- _Exercise brief_
Reproduce exactly, and only, the lines running from the start of the entries below to the line containing "From S2P Require".

- _Record excerpts_
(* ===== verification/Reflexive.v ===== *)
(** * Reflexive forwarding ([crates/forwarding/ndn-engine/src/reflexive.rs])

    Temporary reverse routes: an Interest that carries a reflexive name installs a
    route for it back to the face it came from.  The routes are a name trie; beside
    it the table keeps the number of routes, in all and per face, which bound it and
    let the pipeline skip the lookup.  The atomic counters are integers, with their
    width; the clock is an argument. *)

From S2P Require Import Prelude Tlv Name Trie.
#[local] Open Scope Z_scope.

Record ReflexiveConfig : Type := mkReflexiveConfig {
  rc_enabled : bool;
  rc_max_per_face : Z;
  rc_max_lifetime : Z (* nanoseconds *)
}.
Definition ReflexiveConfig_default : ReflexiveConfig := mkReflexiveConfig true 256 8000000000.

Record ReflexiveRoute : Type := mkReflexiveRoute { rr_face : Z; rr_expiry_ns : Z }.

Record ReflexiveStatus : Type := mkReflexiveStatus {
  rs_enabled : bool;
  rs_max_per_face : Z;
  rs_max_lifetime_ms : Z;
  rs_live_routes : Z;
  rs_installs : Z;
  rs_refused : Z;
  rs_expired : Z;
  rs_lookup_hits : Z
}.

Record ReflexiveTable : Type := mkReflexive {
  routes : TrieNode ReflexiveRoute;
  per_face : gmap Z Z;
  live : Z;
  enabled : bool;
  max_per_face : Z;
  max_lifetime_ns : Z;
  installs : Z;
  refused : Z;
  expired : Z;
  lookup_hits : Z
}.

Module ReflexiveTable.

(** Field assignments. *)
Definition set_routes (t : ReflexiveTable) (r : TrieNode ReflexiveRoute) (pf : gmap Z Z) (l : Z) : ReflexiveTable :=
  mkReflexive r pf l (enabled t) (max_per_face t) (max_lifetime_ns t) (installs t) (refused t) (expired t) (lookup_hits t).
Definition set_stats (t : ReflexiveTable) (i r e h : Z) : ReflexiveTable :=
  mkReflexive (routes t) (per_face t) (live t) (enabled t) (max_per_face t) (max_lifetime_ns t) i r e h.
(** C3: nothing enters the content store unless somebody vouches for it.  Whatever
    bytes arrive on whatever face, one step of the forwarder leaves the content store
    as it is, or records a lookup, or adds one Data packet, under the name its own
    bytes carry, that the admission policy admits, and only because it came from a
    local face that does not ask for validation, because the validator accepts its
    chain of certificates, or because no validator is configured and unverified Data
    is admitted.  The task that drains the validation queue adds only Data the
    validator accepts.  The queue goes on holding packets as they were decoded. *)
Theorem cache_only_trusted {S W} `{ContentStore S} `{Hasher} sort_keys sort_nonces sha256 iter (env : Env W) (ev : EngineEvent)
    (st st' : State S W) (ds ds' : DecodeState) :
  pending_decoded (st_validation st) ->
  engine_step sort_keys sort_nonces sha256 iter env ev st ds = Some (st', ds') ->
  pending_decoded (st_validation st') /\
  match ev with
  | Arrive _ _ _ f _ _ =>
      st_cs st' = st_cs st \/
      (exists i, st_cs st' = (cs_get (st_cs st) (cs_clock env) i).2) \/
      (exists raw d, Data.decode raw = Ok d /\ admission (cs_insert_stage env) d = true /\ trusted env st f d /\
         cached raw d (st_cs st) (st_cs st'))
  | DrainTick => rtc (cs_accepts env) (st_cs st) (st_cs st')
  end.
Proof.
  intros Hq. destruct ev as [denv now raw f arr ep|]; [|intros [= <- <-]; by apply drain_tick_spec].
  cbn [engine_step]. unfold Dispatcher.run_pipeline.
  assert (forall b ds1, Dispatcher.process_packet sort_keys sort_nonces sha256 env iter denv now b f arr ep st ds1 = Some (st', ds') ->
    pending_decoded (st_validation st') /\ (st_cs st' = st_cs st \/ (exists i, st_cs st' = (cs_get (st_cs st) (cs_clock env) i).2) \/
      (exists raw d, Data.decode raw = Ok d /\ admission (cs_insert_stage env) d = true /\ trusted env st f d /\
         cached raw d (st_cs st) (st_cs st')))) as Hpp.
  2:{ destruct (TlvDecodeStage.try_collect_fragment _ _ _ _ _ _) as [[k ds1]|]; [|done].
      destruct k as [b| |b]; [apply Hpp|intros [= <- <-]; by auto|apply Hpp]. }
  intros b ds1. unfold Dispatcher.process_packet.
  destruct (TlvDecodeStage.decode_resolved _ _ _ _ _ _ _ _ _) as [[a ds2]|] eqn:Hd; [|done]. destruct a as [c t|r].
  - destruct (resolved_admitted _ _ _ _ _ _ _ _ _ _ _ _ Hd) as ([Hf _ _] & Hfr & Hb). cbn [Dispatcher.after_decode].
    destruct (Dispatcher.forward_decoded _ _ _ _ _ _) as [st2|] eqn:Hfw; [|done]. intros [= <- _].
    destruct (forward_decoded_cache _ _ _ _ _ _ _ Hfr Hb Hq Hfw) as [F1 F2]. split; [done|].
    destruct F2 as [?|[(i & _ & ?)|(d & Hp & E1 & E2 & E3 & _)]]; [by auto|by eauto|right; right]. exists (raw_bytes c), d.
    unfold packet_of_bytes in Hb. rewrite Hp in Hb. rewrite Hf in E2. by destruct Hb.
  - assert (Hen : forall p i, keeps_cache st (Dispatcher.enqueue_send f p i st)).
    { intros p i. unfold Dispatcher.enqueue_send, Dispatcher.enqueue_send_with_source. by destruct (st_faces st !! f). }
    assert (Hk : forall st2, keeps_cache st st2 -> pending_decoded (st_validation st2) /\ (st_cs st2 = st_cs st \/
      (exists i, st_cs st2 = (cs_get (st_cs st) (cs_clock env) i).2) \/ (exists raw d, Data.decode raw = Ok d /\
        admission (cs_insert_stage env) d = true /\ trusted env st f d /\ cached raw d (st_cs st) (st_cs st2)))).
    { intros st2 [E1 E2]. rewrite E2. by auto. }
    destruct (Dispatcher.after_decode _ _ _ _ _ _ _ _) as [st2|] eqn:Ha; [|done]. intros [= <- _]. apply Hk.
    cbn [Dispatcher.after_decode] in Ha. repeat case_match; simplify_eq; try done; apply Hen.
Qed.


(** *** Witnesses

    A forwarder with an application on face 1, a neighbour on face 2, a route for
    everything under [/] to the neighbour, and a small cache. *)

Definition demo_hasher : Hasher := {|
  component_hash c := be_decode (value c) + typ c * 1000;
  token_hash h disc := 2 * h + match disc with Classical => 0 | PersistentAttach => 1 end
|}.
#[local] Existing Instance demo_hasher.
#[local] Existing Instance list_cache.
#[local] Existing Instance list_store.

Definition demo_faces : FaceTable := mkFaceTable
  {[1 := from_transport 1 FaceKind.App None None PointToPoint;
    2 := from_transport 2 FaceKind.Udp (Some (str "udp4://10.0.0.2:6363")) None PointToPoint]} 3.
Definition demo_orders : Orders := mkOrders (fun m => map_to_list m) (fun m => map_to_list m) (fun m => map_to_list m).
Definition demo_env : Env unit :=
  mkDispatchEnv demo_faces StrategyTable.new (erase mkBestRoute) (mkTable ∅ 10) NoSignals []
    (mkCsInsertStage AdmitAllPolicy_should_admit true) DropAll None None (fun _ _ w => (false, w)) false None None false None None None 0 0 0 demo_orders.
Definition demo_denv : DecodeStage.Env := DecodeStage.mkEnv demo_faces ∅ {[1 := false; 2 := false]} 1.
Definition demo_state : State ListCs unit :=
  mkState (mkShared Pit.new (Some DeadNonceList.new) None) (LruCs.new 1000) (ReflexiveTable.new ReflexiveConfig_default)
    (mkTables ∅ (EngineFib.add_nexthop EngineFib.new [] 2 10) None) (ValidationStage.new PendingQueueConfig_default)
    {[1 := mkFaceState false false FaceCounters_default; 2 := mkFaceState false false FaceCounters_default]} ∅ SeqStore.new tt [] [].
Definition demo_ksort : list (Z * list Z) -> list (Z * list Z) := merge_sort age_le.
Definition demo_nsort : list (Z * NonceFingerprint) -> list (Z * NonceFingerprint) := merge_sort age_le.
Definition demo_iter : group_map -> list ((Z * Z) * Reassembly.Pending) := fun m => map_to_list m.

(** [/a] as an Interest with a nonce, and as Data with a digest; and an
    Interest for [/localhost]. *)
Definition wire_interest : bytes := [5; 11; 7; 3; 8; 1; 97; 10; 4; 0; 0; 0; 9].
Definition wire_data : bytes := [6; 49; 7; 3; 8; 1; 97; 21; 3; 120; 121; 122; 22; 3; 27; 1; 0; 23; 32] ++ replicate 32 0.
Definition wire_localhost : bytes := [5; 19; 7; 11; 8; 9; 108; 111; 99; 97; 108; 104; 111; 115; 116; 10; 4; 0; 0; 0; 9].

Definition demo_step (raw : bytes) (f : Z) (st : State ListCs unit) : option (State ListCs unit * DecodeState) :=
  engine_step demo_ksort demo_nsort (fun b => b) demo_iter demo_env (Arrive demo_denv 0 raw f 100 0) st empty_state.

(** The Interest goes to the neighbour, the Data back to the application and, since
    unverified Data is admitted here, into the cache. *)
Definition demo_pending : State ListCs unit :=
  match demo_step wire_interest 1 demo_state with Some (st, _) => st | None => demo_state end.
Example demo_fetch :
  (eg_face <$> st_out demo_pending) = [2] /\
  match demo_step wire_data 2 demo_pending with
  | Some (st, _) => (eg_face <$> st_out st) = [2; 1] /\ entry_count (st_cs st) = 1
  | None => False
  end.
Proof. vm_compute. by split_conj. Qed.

- _Output for this task_
(* ===== verification/Reflexive.v ===== *)
(** * Reflexive forwarding ([crates/forwarding/ndn-engine/src/reflexive.rs])

    Temporary reverse routes: an Interest that carries a reflexive name installs a
    route for it back to the face it came from.  The routes are a name trie; beside
    it the table keeps the number of routes, in all and per face, which bound it and
    let the pipeline skip the lookup.  The atomic counters are integers, with their
    width; the clock is an argument. *)

From S2P Require Import Prelude Tlv Name Trie.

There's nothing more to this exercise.